# [Problem requirements]
Copy, word for word, the lines of the entries below between the one with "Definition rank_to_Z (r" and the one with "else if n =? 5 then REP_HONORED", inclusive, and leave out everything else.

::::

(** * Relations API of the game server (Relations.cpp)

    A shallow embedding of the relation-resolution functions of
    [src/game/Entities/Relations.cpp]: faction-template reactions,
    unit-to-unit reactions, the attack / assist predicates, the proxy
    objects that delegate to an owner, and the fog-of-war gates.

    All functions of the file are read-only queries.  Pointers to game
    entities become records, a null pointer becomes [None], object identity
    ([this == unit]) is identity of object guids, and the global stores
    ([sFactionStore], [sFactionTemplateStore], [ObjectAccessor]) are finite
    maps carried by a [World]. *)

From Stdlib Require Import ZArith List Bool Lia.
From stdpp Require Import base option gmap.

Local Open Scope Z_scope.

(* ===================================================================== *)
(** ** Reputation ranks                                                  *)
(* ===================================================================== *)

(** Modelled from the spec: [enum ReputationRank] is declared in a header
    that is not part of Relations.cpp.  The ranks ascend from most hostile
    to most friendly; Relations.cpp itself names REP_HOSTILE,
    REP_UNFRIENDLY, REP_NEUTRAL, REP_FRIENDLY and REP_HONORED and orders
    them with [<] and [>] on the underlying integer. *)
Inductive ReputationRank : Set :=
  | REP_HATED
  | REP_HOSTILE
  | REP_UNFRIENDLY
  | REP_NEUTRAL
  | REP_FRIENDLY
  | REP_HONORED
  | REP_REVERED
  | REP_EXALTED.

(** [int32(reaction)] *)
Definition rank_to_Z (r : ReputationRank) : Z :=
  match r with
  | REP_HATED => 0
  | REP_HOSTILE => 1
  | REP_UNFRIENDLY => 2
  | REP_NEUTRAL => 3
  | REP_FRIENDLY => 4
  | REP_HONORED => 5
  | REP_REVERED => 6
  | REP_EXALTED => 7
  end.

(** [ReputationRank(n)]; the cast is only ever applied to the successor of
    a rank below REP_HONORED, the other values are clamped. *)
Definition rank_of_Z (n : Z) : ReputationRank :=
  if n <=? 0 then REP_HATED
  else if n =? 1 then REP_HOSTILE
  else if n =? 2 then REP_UNFRIENDLY
  else if n =? 3 then REP_NEUTRAL
  else if n =? 4 then REP_FRIENDLY
  else if n =? 5 then REP_HONORED
  else if n =? 6 then REP_REVERED
  else REP_EXALTED.

Definition rank_ltb (a b : ReputationRank) : bool := rank_to_Z a <? rank_to_Z b.
Definition rank_gtb (a b : ReputationRank) : bool := rank_to_Z b <? rank_to_Z a.

Definition rank_lt (a b : ReputationRank) : Prop := rank_to_Z a < rank_to_Z b.
Definition rank_le (a b : ReputationRank) : Prop := rank_to_Z a <= rank_to_Z b.

(** The top of the ordering: every rank is at most [r]. *)
Definition most_friendly_rank (r : ReputationRank) : Prop :=
  forall r' : ReputationRank, rank_le r' r.

(* ===================================================================== *)
(** ** Faction data                                                      *)
(* ===================================================================== *)

(** [struct FactionTemplateEntry]: the fields Relations.cpp reads.  The two
    id arrays have a fixed size in the DBC structure; all four slots are
    scanned by the range-for loops, so they are kept as lists.
    [IsContestedGuardFaction] is the predicate of the same name. *)
Record FactionTemplateEntry : Type := {
  faction : Z;
  factionGroupMask : Z;
  friendGroupMask : Z;
  enemyGroupMask : Z;
  enemyFaction : list Z;
  friendFaction : list Z;
  IsContestedGuardFaction : bool
}.

(** [struct FactionEntry]: the faction id and [HasReputation()]. *)
Record FactionEntry : Type := {
  ID : Z;
  HasReputation : bool
}.

(** A C++ integer used as a condition. *)
Definition nonzero (x : Z) : bool := negb (x =? 0).

(** [arr[0]] *)
Definition slot0 (arr : list Z) : Z := nth 0 arr 0.

(** [for (unsigned int i : arr) if (i == id) return ...;] *)
Definition scan (arr : list Z) (id : Z) : bool := existsb (fun i => i =? id) arr.

(** [static inline ReputationRank GetFactionReaction(FactionTemplateEntry
    const* thisTemplate, FactionTemplateEntry const* otherTemplate)] *)
Definition GetFactionReaction_templates
    (thisTemplate otherTemplate : FactionTemplateEntry) : ReputationRank :=
  if nonzero (Z.land (factionGroupMask otherTemplate) (enemyGroupMask thisTemplate))
  then REP_HOSTILE
  else if nonzero (slot0 (enemyFaction thisTemplate)) && nonzero (faction otherTemplate)
          && scan (enemyFaction thisTemplate) (faction otherTemplate)
  then REP_HOSTILE
  else if nonzero (Z.land (factionGroupMask otherTemplate) (friendGroupMask thisTemplate))
  then REP_FRIENDLY
  else if nonzero (slot0 (friendFaction thisTemplate)) && nonzero (faction otherTemplate)
          && scan (friendFaction thisTemplate) (faction otherTemplate)
  then REP_FRIENDLY
  else if nonzero (Z.land (factionGroupMask thisTemplate) (friendGroupMask otherTemplate))
  then REP_FRIENDLY
  else if nonzero (slot0 (friendFaction otherTemplate)) && nonzero (faction thisTemplate)
          && scan (friendFaction otherTemplate) (faction thisTemplate)
  then REP_FRIENDLY
  else REP_NEUTRAL.

(* ===================================================================== *)
(** ** Entities                                                          *)
(* ===================================================================== *)

(** [Object::HasFlag(index, flag)]: some bit of [flag] is set in the field. *)
Definition HasFlag (field flag : Z) : bool := nonzero (Z.land field flag).

(** Modelled from the spec: the flag constants are declared in headers that
    are not part of Relations.cpp.  The spec lists them as independent
    capability flags of an entity, so each one is a bit of its own in the
    32-bit field that holds it. *)
Definition UNIT_FLAG_SPAWNING : Z := 0x00000002.
Definition UNIT_FLAG_PLAYER_CONTROLLED : Z := 0x00000008.
Definition UNIT_FLAG_NOT_ATTACKABLE_1 : Z := 0x00000080.
Definition UNIT_FLAG_IMMUNE_TO_PLAYER : Z := 0x00000100.
Definition UNIT_FLAG_IMMUNE_TO_NPC : Z := 0x00000200.
Definition UNIT_FLAG_PERSUADED : Z := 0x00004000.
Definition UNIT_FLAG_UNTARGETABLE : Z := 0x00010000.
Definition UNIT_FLAG_TAXI_FLIGHT : Z := 0x00100000.
Definition UNIT_FLAG_UNINTERACTIBLE : Z := 0x02000000.

Definition PLAYER_FLAGS_GHOST : Z := 0x00000010.
Definition PLAYER_FLAGS_CONTESTED_PVP : Z := 0x00000100.

(** The reputation manager of a player, an external collaborator: only its
    three queries are used. *)
Record ReputationMgr : Type := {
  GetForcedRankIfAny : FactionTemplateEntry -> option ReputationRank;
  GetRank : FactionEntry -> ReputationRank;
  IsAtWar : FactionEntry -> bool
}.

(** The part of [class Player] that Relations.cpp reads.  [GetGroup] is the
    group pointer (compared by identity), [SubGroup] the sub-group that
    [Group::SameSubGroup] compares, [IsInDuelWith] is keyed by the guid of
    the other player. *)
Record Player : Type := {
  PLAYER_FLAGS : Z;
  PLAYER_DUEL_TEAM : Z;
  PLAYER_DUEL_ARBITER : Z;
  GetReputationMgr : ReputationMgr;
  GetGroup : option Z;
  SubGroup : Z;
  GetGuildId : Z;
  GetTeam : Z;
  IsGameMaster : bool;
  IsInDuelWith : Z -> bool
}.

(** The part of [class Creature] that Relations.cpp reads:
    [GetCreatureInfo()->HasFlag(CreatureTypeFlags::VISIBLE_TO_GHOSTS)]. *)
Record Creature : Type := {
  VISIBLE_TO_GHOSTS : bool
}.

(** The dynamic type of a unit; [static_cast]s of the source are guarded by
    [GetTypeId()] and become a match on this. *)
Inductive UnitClass : Type :=
  | AsCreature (c : Creature)
  | AsPlayer (p : Player).

Inductive TypeID : Set := TYPEID_UNIT | TYPEID_PLAYER.

(** The state of a [Unit] that the relation queries read.  Fields named
    after a getter hold what that getter returns; a guid of 0 is the empty
    guid. *)
Record Unit : Type := {
  GetObjectGuid : Z;
  class : UnitClass;
  UNIT_FIELD_FLAGS : Z;
  GetFaction : Z;
  GetMasterGuid : Z;
  GetOwnerGuid : Z;
  GetCharmerGuid : Z;
  GetSummonerGuid : Z;
  GetPersuadedGuid : Z;
  IsAlive : bool;
  IsPvP : bool;
  IsPvPFreeForAll : bool
}.

Definition GetTypeId (u : Unit) : TypeID :=
  match class u with
  | AsCreature _ => TYPEID_UNIT
  | AsPlayer _ => TYPEID_PLAYER
  end.

(** A [Player const*]: the unit together with its player part. *)
Definition PlayerPtr : Type := (Unit * Player)%type.

(** [static_cast<Player const*>(u)] after a type check. *)
Definition toPlayer (u : Unit) : option PlayerPtr :=
  match class u with
  | AsPlayer p => Some (u, p)
  | AsCreature _ => None
  end.

(** The global stores and the configuration. *)
Record World : Type := {
  sFactionStore : gmap Z FactionEntry;
  sFactionTemplateStore : gmap Z FactionTemplateEntry;
  units : gmap Z Unit;
  CONFIG_UINT32_FOGOFWAR_STEALTH : Z;
  CONFIG_UINT32_FOGOFWAR_HEALTH : Z;
  CONFIG_UINT32_FOGOFWAR_STATS : Z
}.

(** [ObjectAccessor::GetUnit], the lookup of a unit by guid *)
Definition GetUnit (w : World) (guid : Z) : option Unit := units w !! guid.

(** Modelled from the spec: [Unit::GetFactionTemplateEntry] is defined
    outside Relations.cpp; a template is looked up by id in the read-only
    table and absence is a valid outcome. *)
Definition GetFactionTemplateEntry (w : World) (u : Unit) : option FactionTemplateEntry :=
  sFactionTemplateStore w !! GetFaction u.

(** [this == unit] on entities *)
Definition same_unit (a b : Unit) : bool := GetObjectGuid a =? GetObjectGuid b.

(** [Player const* Unit::GetControllingPlayer(bool ignoreCharms) const] *)
Definition GetControllingPlayer (w : World) (this : Unit) (ignoreCharms : bool)
  : option PlayerPtr :=
  let masterGuid := if ignoreCharms then GetOwnerGuid this else GetMasterGuid this in
  if nonzero masterGuid then
    match GetUnit w masterGuid with
    | Some master => toPlayer master
    | None => None
    end
  else toPlayer this.

(** [static ReputationRank GetFactionReaction(FactionTemplateEntry const*
    thisTemplate, Unit const* unit)] *)
Definition GetFactionReaction_unit (w : World)
    (thisTemplate : option FactionTemplateEntry) (unit : Unit) : ReputationRank :=
  match thisTemplate with
  | Some thisT =>
    match GetFactionTemplateEntry w unit with
    | Some unitFactionTemplate =>
      let fallback := GetFactionReaction_templates thisT unitFactionTemplate in
      if HasFlag (UNIT_FIELD_FLAGS unit) UNIT_FLAG_PLAYER_CONTROLLED then
        match GetControllingPlayer w unit false with
        | Some (_, unitPlayer) =>
          if HasFlag (PLAYER_FLAGS unitPlayer) PLAYER_FLAGS_CONTESTED_PVP
             && IsContestedGuardFaction thisT
          then REP_HOSTILE
          else
            match GetForcedRankIfAny (GetReputationMgr unitPlayer) thisT with
            | Some rank => rank
            | None =>
              match sFactionStore w !! faction thisT with
              | Some thisFactionEntry =>
                if HasReputation thisFactionEntry
                then GetRank (GetReputationMgr unitPlayer) thisFactionEntry
                else fallback
              | None => fallback
              end
            end
        | None => fallback
        end
      else fallback
    | None => REP_NEUTRAL
    end
  | None => REP_NEUTRAL
  end.

(** The duel test that GetReactionTo, CanAttack and CanAttackServerside
    share: both duel teams set and the same arbiter. *)
Definition sameDuel (thisPlayer unitPlayer : Player) : bool :=
  nonzero (PLAYER_DUEL_TEAM thisPlayer) && nonzero (PLAYER_DUEL_TEAM unitPlayer)
  && (PLAYER_DUEL_ARBITER thisPlayer =? PLAYER_DUEL_ARBITER unitPlayer).

(** [group && group == otherPlayer->GetGroup() &&
     (!party || group->SameSubGroup(thisPlayer, otherPlayer))] *)
Definition sameGroup (thisPlayer otherPlayer : Player) (party : bool) : bool :=
  match GetGroup thisPlayer with
  | Some group =>
    match GetGroup otherPlayer with
    | Some group' =>
      (group =? group') && (negb party || (SubGroup thisPlayer =? SubGroup otherPlayer))
    | None => false
    end
  | None => false
  end.

(** [bool Unit::IsInGroup(Unit const* other, bool party, bool ignoreCharms) const] *)
Definition Unit_IsInGroup (w : World) (this other : Unit) (party ignoreCharms : bool) : bool :=
  if same_unit this other then true
  else if HasFlag (UNIT_FIELD_FLAGS this) UNIT_FLAG_PLAYER_CONTROLLED
          && HasFlag (UNIT_FIELD_FLAGS other) UNIT_FLAG_PLAYER_CONTROLLED
  then
    match GetControllingPlayer w this ignoreCharms with
    | Some (thisU, thisPlayer) =>
      match GetControllingPlayer w other ignoreCharms with
      | Some (otherU, otherPlayer) =>
        same_unit thisU otherU || sameGroup thisPlayer otherPlayer party
      | None => false
      end
    | None => false
    end
  else false.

::::

# [Result of the exercise]
Definition rank_to_Z (r : ReputationRank) : Z :=
  match r with
  | REP_HATED => 0
  | REP_HOSTILE => 1
  | REP_UNFRIENDLY => 2
  | REP_NEUTRAL => 3
  | REP_FRIENDLY => 4
  | REP_HONORED => 5
  | REP_REVERED => 6
  | REP_EXALTED => 7
  end.

(** [ReputationRank(n)]; the cast is only ever applied to the successor of
    a rank below REP_HONORED, the other values are clamped. *)
Definition rank_of_Z (n : Z) : ReputationRank :=
  if n <=? 0 then REP_HATED
  else if n =? 1 then REP_HOSTILE
  else if n =? 2 then REP_UNFRIENDLY
  else if n =? 3 then REP_NEUTRAL
  else if n =? 4 then REP_FRIENDLY
  else if n =? 5 then REP_HONORED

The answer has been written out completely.